| WHAT THE TASK REQUIRES |
Present the count of lines in the entries below that hold "rest", and present nothing else.

··· PROVIDED ENTRIES ···

Lemma append_builder_entry_spec self done log folders current entry rest size self' :
  assigned = done ++ entry :: rest → built_holds self done log folders current → we_folder_id entry = zlen folders →
  ArchiveWriter_append_builder_entry io_fuel self entry size = (Ok tt, self') →
  ∃ log' current', built_holds self' (done ++ [entry]) log' folders current'.
Proof.
  intros Ha [Hh Hb Hf Hc] Hid. unfold ArchiveWriter_append_builder_entry. destruct (we_stream entry) as [|data|] eqn:Es; [| |done].
  - intros Hr. pose proof (holds_empty_entry io_fuel contents position (λ _, True) encodes prepared _ _ _ _ _ _ _ _ Hh Hr) as Hh1.
    eexists _, current. split; [exact Hh1| |done|done]. apply Forall2_app; [done|]. constructor; [|done].
    unfold entry_built. by rewrite Es.
  - intros Hr. destruct (holds_append_streaming io_fuel contents position Hlaws (λ _, True) preserved_true encodes Henc prepared Hbuffer _ _ _ _ _ _ _ _ _ Hh Hr)
      as (d & folders' & current' & Hd & Hh1 & Hp). apply slice_reads_all in Hd as ->. destruct (Hp ltac:(done)) as [-> ->].
    eexists _, _. split; [exact Hh1| |done|].
    + apply Forall2_app; [done|]. constructor; [|done]. unfold entry_built, recorded_data.
      rewrite Es, decide_False by naive_solver. done.
    + apply Forall_app. split; [done|]. constructor; [|done]. exists (length done), entry. split_and!; [|by rewrite Ha, list_lookup_middle|done].
      cbn. unfold zlen. by rewrite (Forall2_length _ _ _ Hb).
Qed.

Lemma build_entries_spec rest self done log folders current sizes self' :
  assigned = done ++ rest → built_holds self done log folders current →
  build_entries io_fuel self sizes rest = (Ok tt, self') →
  ∃ log' folders' current', built_holds self' assigned log' folders' current'.
Proof.
  revert self done log folders current. induction rest as [|entry rest IH]; intros self done log folders current Ha Hh; cbn [build_entries].
  { intros [= <-]. rewrite app_nil_r in Ha. subst. by exists log, folders, current. }
  destruct (move_to_folder io_fuel self (we_folder_id entry)) as [[[]|] self1] eqn:Em; [|done].
  destruct (move_to_folder_spec _ _ _ _ _ _ _ Hh Em) as (folders1 & current1 & Hh1 & Hid).
  destruct (ArchiveWriter_append_builder_entry io_fuel self1 entry _) as [[[]|] self2] eqn:Ea; [|done].
  destruct (append_builder_entry_spec _ _ _ _ _ _ _ _ _ Ha Hh1 Hid Ea) as (log2 & current2 & Hh2).
  apply (IH self2 (done ++ [entry]) log2 folders1 current2); [by rewrite <- app_assoc|exact Hh2].
Qed.

End built.

(** C17. An archive that the builder builds holds the entries it was given, in their order: those
    with data, also links with an empty target, have it in the folder that the solid mode
    assigns to them, and in no other; the others have no stream. The archive is laid out
    as one the writer writes, under the builder's options with the default memory budget. *)
Theorem built_archive_layout `{Crc32} `{BlockCipher} `{Sha256} `{Host} `{EncoderLimits} `{Encoders} {G} `{Entropy G}
    io_fuel encodes (b : ArchiveBuilder) (g : G) data :
  encoders_spec encodes → 0 ≤ st_buffer_size (ao_streaming (ab_options b)) →
  ArchiveBuilder_build io_fuel b g = Ok data →
  ∃ prepared assigned log folders entries,
    prepare_archive_options (set_default_budget (set_default_budget (ab_options b))) = Ok prepared ∧
    entries_with_solid_folders (ab_entries b) (co_solid (ao_compression (ab_options b))) = Ok assigned ∧
    Forall2 entry_built assigned log ∧ Forall2 entry_logged entries log ∧
    log_items log = written_items folders ∧ folders_assigned assigned folders ∧
    Forall (λ f, folder_done encodes prepared (wf_items f) (wf_packed f) (wf_folder f)) folders ∧
    archive_layout encodes prepared data entries folders.
Proof.
  intros Henc Hbuf. unfold ArchiveBuilder_build. cbn [ao_compression set_default_budget set_compression co_solid set_memory_limit].
  destruct (entries_with_solid_folders _ _) as [assigned|] eqn:Ea; [|done].
  destruct (builder_folder_sizes ∅ assigned) as [sizes|]; [|done]. unfold ArchiveWriter_new.
  destruct (prepare_archive_options _) as [prepared|] eqn:Ep; [|done].
  assert (0 < st_buffer_size (ao_streaming (po_archive prepared))) as Hbuffer
    by exact (prepared_buffer (set_default_budget (set_default_budget (ab_options b))) _ Hbuf Ep).
  set (writer := ArchiveWriter_new_prepared _ _ _).
  destruct (build_entries io_fuel writer sizes assigned) as [[[]|] writer1] eqn:Eb; [|done].
  destruct (ArchiveWriter_finish io_fuel writer1) as [out|] eqn:Ef; [|done]. intros [= <-].
  destruct (build_entries_spec io_fuel fo_data fo_pos FileOutput_laws encodes Henc prepared Hbuffer assigned assigned
    writer [] [] [] [] sizes writer1 eq_refl) as (log & folders & current & [Hh Hbuilt Hf Hc]); [|done|].
  { split; [by apply holds_new|done|by intros ? ? ?|done]. }
  destruct (holds_finish io_fuel fo_data fo_pos FileOutput_laws (λ _, True) preserved_true encodes Henc prepared _ _ _ _ _ Hh Ef)
    as (folders' & entries & He & Hi & Hd & Hl & Hsealed & _).
  exists prepared, assigned, log, folders', entries. split_and!; try done. by eapply sealed_assigned.
Qed.

(** ** Witness *)

(** Two files that share a folder, an empty directory, and a link to nothing. *)
Definition sample_builder : ArchiveBuilder :=
  let b := ArchiveBuilder_compression ArchiveBuilder_new CodecLzma in
  let b := ArchiveBuilder_add_file b [97] [1; 2; 3] in
  let b := ArchiveBuilder_add_directory b [100] EntryMeta_default in
  let b := ArchiveBuilder_add_symlink b [108] [] EntryMeta_default in
  ArchiveBuilder_add_file_entry b [98] [4; 5] EntryMeta_default.

Definition built_sample : result bytes R7zError :=
  @ArchiveBuilder_build zero_crc counter_cipher flat_hash sample_host sample_encoder_limits storing_encoders unit no_entropy
    30 sample_builder tt.

Lemma built_archive_layout_witness :
  ∃ data folders, built_sample = Ok data ∧ sub_list 32 37 data = [1; 2; 3; 4; 5] ∧
    written_items folders = [(0, [1; 2; 3]); (2, []); (3, [4; 5])].
Proof.
  destruct built_sample as [data|] eqn:Eb; [|vm_compute in Eb; discriminate].
  destruct (@built_archive_layout zero_crc counter_cipher flat_hash sample_host sample_encoder_limits storing_encoders unit
    no_entropy 30 _ sample_builder tt data storing_encoders_spec) as (prepared & assigned & log & folders & entries & _ & Ea & Hb & _ & Hi & _).
  - by compute.
  - exact Eb.
  - exists data, folders. split_and!; [done|vm_compute in Eb; injection Eb as <-; by vm_compute|]. rewrite <- Hi.
    vm_compute in Ea. injection Ea as <-. repeat (apply Forall2_cons_inv_l in Hb as (? & ? & -> & Hb & ->)).
    apply Forall2_nil_inv_l in Hb as ->. by vm_compute.
Defined.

···

| RESPONSE TO THE TASK |
6